Insurance companies may have a short-term financial incentive to deny claims. Putting profits above people can lead to bad faith denials.
Fortunately, most insurance companies do not deny claims unreasonably, as a financial institution must earn the trust of its clients to succeed. However, that does not mean you should not prepare to deal with unreasonable denial.
What is unreasonable denial?
According to Washington’s Insurance Fair Conduct Act (IFCA), a claimant may bring an action to the superior court to recover damages if they believe an unreasonable or bad faith denial occurred. Insurers must, by law, treat the needs of their customers with the same vigor as their financial compulsions. If an insurer wants to deny a claim, they must present valid reasons. You have a right to know why you did not receive payments for your claim. If the insurer rejects your claim after a considerable delay or without proper investigation, this may be a sign of rejection in bad faith.
What can I recover?
If a court finds that the insurer denied your claim unreasonably, they may be liable for damages in the amount of three times the original sum you requested.
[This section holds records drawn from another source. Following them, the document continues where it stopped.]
Lemma decode_studio_record ke fe be kt ft bt (wd : world R) :
  setup_lighting_from_metadata
    [("lighting_type", VStr "studio");
     ("lights", VList [
        area_entry "key" ke kt (4, -4, 4) (radians L 45, 0, radians L 45) 2 1;
        area_entry "fill" fe ft (-4, -4, 2)
          (radians L 30, 0, radians L (-45)) 3 2;
        area_entry "back" be bt (0, 4, 3) (radians L (-45), 0, 0) 2 0.5])]
    wd =
  (inr (studio_lights L ke fe be kt ft bt),
   with_lights wd (studio_lights L ke fe be kt ft bt)).
Proof.
  erewrite decode_light_bearing with (a := Studio);
    [|reflexivity|reflexivity].
  unfold bind at 1, lift, py_iter, for_each, entry_body, bind.
  rewrite !studio_entry_area by reflexivity.
  unfold ret. now rewrite !with_lights_app.
Qed.

Lemma generate_studio :
  yields (R:=R) (generate_random_lighting_setup L (Some "studio"))
         (sampled_well (R:=R) L "studio").
Proof.
  enter_branch.
  sample ke Hke. sample fe Hfe. sample be Hbe.
  sample kt Hkt. sample ft Hft. sample bt Hbt.
  eapply yields_bind;
    [apply yields_scene_op; intros w; apply setup_studio_lighting_ok|].
  intros lights ? ? (-> & -> & ->).
  apply yields_ret. cbn [app]. unfold sampled_well.
  split; [reflexivity|].
  split; [intros wd; apply decode_studio_record|].
  split; [reflexivity|]. split; [reflexivity|].
  intros Hlaw. split; [split; reflexivity|]. intros _.
  split; [all_in_bounds|].
  unfold record_within, number_within. simpl.
  rewrite !within_true by in_bounds. reflexivity.
Qed.

Lemma decode_natural_record se st rot angle fe ft pos s0 s1 (wd : world R) :
  setup_lighting_from_metadata
    [("lighting_type", VStr "natural");
     ("lights", VList [sun_entry se st rot angle;
                       fill_entry fe ft pos s0 s1])]
    wd =
  (inr (natural_lights se st rot angle fe ft pos s0 s1),
   with_lights wd (natural_lights se st rot angle fe ft pos s0 s1)).
Proof.
  erewrite decode_light_bearing with (a := Natural);
    [|reflexivity|reflexivity].
  unfold bind at 1, lift, py_iter, for_each, entry_body, bind.
  rewrite natural_entry_sun, natural_entry_fill.
  unfold ret. now rewrite !with_lights_app.
Qed.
Also, the IFCA allows you to seek payment for your attorney fees and litigation-related costs. It’s important to note that the IFCA does not apply to health insurance claims. Bad faith denials for health insurance are covered by the Washington Patient Bill of Rights. Also, only the primary policyholder or direct beneficiary of a policy can invoke the IFCA against their own insurance company.
Claim denials can make an already difficult situation much worse. If you believe an insurance claim was not adequately investigated or considered before a denial was issued, you may be able to seek compensation.